→ Data to use
= Beginning of Section =
(* ===== verification/Rotation.v ===== *)
(** * Rotation: a new socket, and the punch loops (cmd/UDPTunnelLAN/packet_runtime.go)

    What [rotateSocketAndRestartPunch] leaves of each peer, and what becomes of the
    punch loops of a peer that cannot be reached while the server does not relay. *)

From S2P Require Import Prelude GoStrings Base64 Store Protocol Router Link LanIdentity Pending Paths P2PState P2P P2PInv.
From S2P Require Import Session Relay.
From S2P Require SecureFrame.

Section Rotation.
  Context `{GU : GoUnicode} `{ED : Ed25519} `{MJ : MessageJSON} `{SC : SessionCrypto} `{XC : SecureFrame.SecureCrypto}.

(* ------------------------------------------------------------------ *)
(** ** The rotation *)

(** One peer in a walk that treats each peer once. *)
Lemma fold_peers_lookup (f : lanP2P -> string -> lanP2P) (g : lanP2PPeer -> lanP2PPeer) ids : forall x,
  (forall x id k, the_peer (f x id) k = if decide (k = id) then g <$> the_peer x k else the_peer x k) ->
  NoDup ids ->
  forall k, the_peer (fold_left f ids x) k = if decide (k ∈ ids) then g <$> the_peer x k else the_peer x k.
Proof.
  induction ids as [|id ids IH]; intros x Hf Hnd k; cbn [fold_left].
  { by rewrite decide_False by apply not_elem_of_nil. }
  apply NoDup_cons in Hnd as [Hni Hnd]. rewrite IH, Hf by done.
  destruct (decide (k = id)) as [->|Hne].
  - rewrite decide_False, decide_True by (done || by left). done.
  - destruct (decide (k ∈ ids)); [rewrite decide_True by (by right)|rewrite decide_False by (by intros [->|?]%elem_of_cons)]; done.
Qed.

Lemma peer_ids x : NoDup (map_to_list (p2p_peers x)).*1 /\
  forall k, k ∈ (map_to_list (p2p_peers x)).*1 <-> the_peer x k <> None.
Proof.
  split; [apply NoDup_fst_map_to_list|]. intros k. rewrite list_elem_of_fmap. split.
  - intros ([k' p] & -> & Hin%elem_of_map_to_list). unfold the_peer. simpl. by rewrite Hin.
  - unfold the_peer. destruct (p2p_peers x !! k) as [p|] eqn:E; [|done]. intros _. exists (k, p). split; [done|].
    by apply elem_of_map_to_list.
Qed.

(** A walk over all the peers applies [g] to each. *)
Lemma fold_all_peers (f : lanP2P -> string -> lanP2P) (g : lanP2PPeer -> lanP2PPeer) x :
  (forall x id k, the_peer (f x id) k = if decide (k = id) then g <$> the_peer x k else the_peer x k) ->
  forall k, the_peer (fold_left f (map_to_list (p2p_peers x)).*1 x) k = g <$> the_peer x k.
Proof.
  intros Hf k. destruct (peer_ids x) as [Hnd Hin]. rewrite (fold_peers_lookup f g) by done.
  case_decide as Hk; [done|]. destruct (the_peer x k) eqn:E; [|done]. destruct Hk. apply Hin. by rewrite E.
Qed.

Lemma the_peer_resetRelayTimer id x k : the_peer (resetRelayTimer id x) k = the_peer x k.
Proof. unfold resetRelayTimer. by case_decide. Qed.

Lemma reset_peer_lookup x id k :
  the_peer (reset_peer x id) k = if decide (k = id) then reset_flags <$> the_peer x k else the_peer x k.
Proof.
  unfold reset_peer. destruct (the_peer x id) as [p|] eqn:Hp.
  2: { case_decide; subst; [by rewrite Hp|done]. }
  rewrite the_peer_resetRelayTimer, upd_lookup. unfold close_pc. by destruct (peer_kcp p), (peer_pc p).
Qed.

Lemma writeControl_peer e d m x k : the_peer (p2p_writeControl e d m x) k = the_peer x k.
Proof. unfold p2p_writeControl. destruct d; [|done]. by destruct (_ && _). Qed.

(** Only the count of registrations changes. *)
Lemma writeLANRegister_peer e id x k :
  the_peer (writeLANRegister e id x) k = the_peer x k \/
  the_peer (writeLANRegister e id x) k = (fun p => set_registers (u64 (peer_registers p + 1)) p) <$> the_peer x k.
Proof.
  unfold writeLANRegister. destruct (the_peer x id); [|by left]. case_match; [|by left].
  rewrite writeControl_peer, upd_lookup. case_decide; [by right|by left].
Qed.

Definition same_but_registers (p q : lanP2PPeer) : Prop := exists n, q = set_registers n p.

Lemma reregister_peer e ids : forall x k p, the_peer x k = Some p ->
  exists q, the_peer (fold_left (fun x id => writeLANRegister e id x) ids x) k = Some q /\ same_but_registers p q.
Proof.
  induction ids as [|id ids IH]; intros x k p Hp; cbn [fold_left].
  { exists p. split; [done|]. exists (peer_registers p). by destruct p. }
  destruct (writeLANRegister_peer e id x k) as [E|E]; rewrite Hp in E; apply IH in E as (q & Hq & n & ->);
    (eexists; split; [exact Hq|]); [by exists n|]. exists n. done.
Qed.

(** What a step adds to what was sent and started. *)
Definition extends (x y : lanP2P) : Prop :=
  (forall a, a ∈ p2p_out x -> a ∈ p2p_out y) /\ (forall g, g ∈ p2p_go x -> g ∈ p2p_go y).

#[local] Instance extends_preorder : PreOrder extends.
Proof. split; [by intros ?|]. intros x y z [H1 H2] [H3 H4]. split; auto. Qed.

Lemma extends_emit a x : extends x (emit a x) /\ a ∈ p2p_out (emit a x).
Proof. split; [split; [|done]; intros b Hb|]; simpl; apply elem_of_app; [by left|right; by left]. Qed.

Lemma extends_spawn g x : extends x (spawn g x) /\ g ∈ p2p_go (spawn g x).
Proof. split; [split; [done|]; intros b Hb|]; simpl; apply elem_of_app; [by left|right; by left]. Qed.

Lemma extends_fold {A} (f : lanP2P -> A -> lanP2P) l : (forall x a, extends x (f x a)) -> forall x, extends x (fold_left f l x).
Proof. intros Hf. induction l as [|a l IH]; intros x; [done|]. simpl. etrans; [apply Hf|apply IH]. Qed.

Lemma extends_writeLANRegister e id x : extends x (writeLANRegister e id x).
Proof.
  unfold writeLANRegister. destruct (the_peer x id); [|done]. case_match; [|done]. unfold p2p_writeControl.
  set (x1 := upd id _ x). assert (H1 : extends x x1) by by split. change (p2p_server x1) with (p2p_server x).
  destruct (p2p_server x); [|done]. destruct (_ && _); [|done]. etrans; [exact H1|]. apply extends_emit.
Qed.

(** Resetting a peer closes its connections and arms its relay timer. *)
Lemma reset_peer_extends x id : extends x (reset_peer x id) /\
  forall p, the_peer x id = Some p ->
    (forall c, peer_kcp p = Some c -> CloseKCP c ∈ p2p_out (reset_peer x id)) /\
    (peer_pc p = true -> ClosePC id ∈ p2p_out (reset_peer x id)) /\
    (p2p_relayTimers x !! id = Some true \/ GoRelayFallback id ∈ p2p_go (reset_peer x id)).
Proof.
  unfold reset_peer. destruct (the_peer x id) as [p|]; [|done].
  set (x1 := match peer_kcp p with None => x | Some c => _ end). set (x2 := close_pc id p x1). set (x3 := upd id reset_flags x2).
  assert (H1 : extends x x1) by (subst x1; destruct (peer_kcp p); [apply extends_emit|done]).
  assert (H2 : extends x1 x2) by (subst x2; unfold close_pc; destruct (peer_pc p); [apply extends_emit|done]).
  assert (H3 : extends x3 (resetRelayTimer id x3)).
  { unfold resetRelayTimer. case_decide; [done|]. split; [done|]. apply (extends_spawn _ x3). }
  assert (H13 : extends x1 (resetRelayTimer id x3)) by (etrans; [exact H2|exact H3]).
  split; [by etrans|]. intros p' [= <-]. split_and!.
  - intros c Hc. apply H13. subst x1. rewrite Hc. apply extends_emit.
  - intros Hc. apply H3. change (ClosePC id ∈ p2p_out x2). subst x2. unfold close_pc. rewrite Hc. apply extends_emit.
  - unfold resetRelayTimer. change (p2p_relayTimers x3) with (p2p_relayTimers x2).
    assert (Et : p2p_relayTimers x2 = p2p_relayTimers x).
    { subst x2 x1. unfold close_pc. by destruct (peer_pc p), (peer_kcp p). }
    rewrite Et. case_decide; [by left|right]. simpl. apply elem_of_app. right. by left.
Qed.

Lemma reset_peer_timers x i id : id <> i -> p2p_relayTimers (reset_peer x i) !! id = p2p_relayTimers x !! id.
Proof.
  intros Hne. unfold reset_peer, resetRelayTimer, close_pc. destruct (the_peer x i) as [p|]; [|done].
  destruct (peer_kcp p), (peer_pc p); case_decide; simpl; try done; by rewrite lookup_insert_ne.
Qed.

Lemma reset_peers_effects ids id p : forall x,
  NoDup ids -> id ∈ ids -> the_peer x id = Some p -> p2p_relayTimers x !! id = None ->
  let y := fold_left reset_peer ids x in
  (forall c, peer_kcp p = Some c -> CloseKCP c ∈ p2p_out y) /\ (peer_pc p = true -> ClosePC id ∈ p2p_out y) /\
  GoRelayFallback id ∈ p2p_go y.
Proof.
  induction ids as [|i ids IH]; intros x Hnd Hin Hp Ht; [by apply not_elem_of_nil in Hin|]. cbn [fold_left].
  apply NoDup_cons in Hnd as [Hi Hnd]. destruct (decide (id = i)) as [<-|Hne].
  - destruct (reset_peer_extends x id) as [_ H]. destruct (H p Hp) as (H1 & H2 & H3).
    assert (Hext : extends (reset_peer x id) (fold_left reset_peer ids (reset_peer x id)))
      by (apply extends_fold; intros; apply reset_peer_extends).
    split_and!; [intros c Hc; apply Hext; auto|intros Hc; apply Hext; auto|]. apply Hext. destruct H3 as [H3|H3]; [congruence|done].
  - apply IH; [done|set_solver|by rewrite reset_peer_lookup, decide_False|by rewrite reset_peer_timers].
Qed.

Lemma startReadLoop_peer x k : the_peer (startReadLoop x) k = the_peer x k.
Proof. unfold startReadLoop. by destruct (p2p_conn x). Qed.

(** What resetting and registering the peers leaves alone. *)
Definition fixed_of (x : lanP2P) := (p2p_conn x, p2p_rotating x, p2p_lastRotation x, p2p_pathPolicy x, p2p_tcpFastPath x).
Definition socket_of (x : lanP2P) := (fixed_of x, p2p_readLoopGen x).

Lemma fold_socket {A} (f : lanP2P -> A -> lanP2P) l : (forall x a, socket_of (f x a) = socket_of x) ->
  forall x, socket_of (fold_left f l x) = socket_of x.
Proof. intros Hf. induction l as [|a l IH]; intros x; [done|]. cbn [fold_left]. by rewrite IH. Qed.

Lemma reset_peer_socket x id : socket_of (reset_peer x id) = socket_of x.
Proof.
  unfold reset_peer, resetRelayTimer, close_pc. destruct (the_peer x id) as [p|]; [|done].
  by destruct (peer_kcp p), (peer_pc p); case_decide.
Qed.

Lemma writeLANRegister_socket e x id : socket_of (writeLANRegister e id x) = socket_of x.
Proof.
  unfold writeLANRegister, p2p_writeControl. destruct (the_peer x id); [|done]. case_match; [|done].
  simpl. destruct (p2p_server x); [|done]. by destruct (_ && _).
Qed.

(** The state with the new socket, the peers not yet reset. *)
Definition new_socket (e : penv) (upnp : option string) (reason : string) (x : lanP2P) : lanP2P :=
  put_conn true (put_upnpMapping (bool_decide (upnp <> None)) (put_upnpAddr (default EmptyString upnp)
    (put_lastRotation (UnixNano (e_now e)) (put_rotationCount (u64 (p2p_rotationCount x + 1)) (put_lastRotationReason reason x))))).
= End of Section =
→ Exercise instructions
Retype exactly the lines of the data above that fall between the line with "assert (Et : p2p_relayTimers" and the line with "forall x, socket_of", inclusive, and add nothing.

→ Written answer
    assert (Et : p2p_relayTimers x2 = p2p_relayTimers x).
    { subst x2 x1. unfold close_pc. by destruct (peer_pc p), (peer_kcp p). }
    rewrite Et. case_decide; [by left|right]. simpl. apply elem_of_app. right. by left.
Qed.

Lemma reset_peer_timers x i id : id <> i -> p2p_relayTimers (reset_peer x i) !! id = p2p_relayTimers x !! id.
Proof.
  intros Hne. unfold reset_peer, resetRelayTimer, close_pc. destruct (the_peer x i) as [p|]; [|done].
  destruct (peer_kcp p), (peer_pc p); case_decide; simpl; try done; by rewrite lookup_insert_ne.
Qed.

Lemma reset_peers_effects ids id p : forall x,
  NoDup ids -> id ∈ ids -> the_peer x id = Some p -> p2p_relayTimers x !! id = None ->
  let y := fold_left reset_peer ids x in
  (forall c, peer_kcp p = Some c -> CloseKCP c ∈ p2p_out y) /\ (peer_pc p = true -> ClosePC id ∈ p2p_out y) /\
  GoRelayFallback id ∈ p2p_go y.
Proof.
  induction ids as [|i ids IH]; intros x Hnd Hin Hp Ht; [by apply not_elem_of_nil in Hin|]. cbn [fold_left].
  apply NoDup_cons in Hnd as [Hi Hnd]. destruct (decide (id = i)) as [<-|Hne].
  - destruct (reset_peer_extends x id) as [_ H]. destruct (H p Hp) as (H1 & H2 & H3).
    assert (Hext : extends (reset_peer x id) (fold_left reset_peer ids (reset_peer x id)))
      by (apply extends_fold; intros; apply reset_peer_extends).
    split_and!; [intros c Hc; apply Hext; auto|intros Hc; apply Hext; auto|]. apply Hext. destruct H3 as [H3|H3]; [congruence|done].
  - apply IH; [done|set_solver|by rewrite reset_peer_lookup, decide_False|by rewrite reset_peer_timers].
Qed.

Lemma startReadLoop_peer x k : the_peer (startReadLoop x) k = the_peer x k.
Proof. unfold startReadLoop. by destruct (p2p_conn x). Qed.

(** What resetting and registering the peers leaves alone. *)
Definition fixed_of (x : lanP2P) := (p2p_conn x, p2p_rotating x, p2p_lastRotation x, p2p_pathPolicy x, p2p_tcpFastPath x).
Definition socket_of (x : lanP2P) := (fixed_of x, p2p_readLoopGen x).

Lemma fold_socket {A} (f : lanP2P -> A -> lanP2P) l : (forall x a, socket_of (f x a) = socket_of x) ->
  forall x, socket_of (fold_left f l x) = socket_of x.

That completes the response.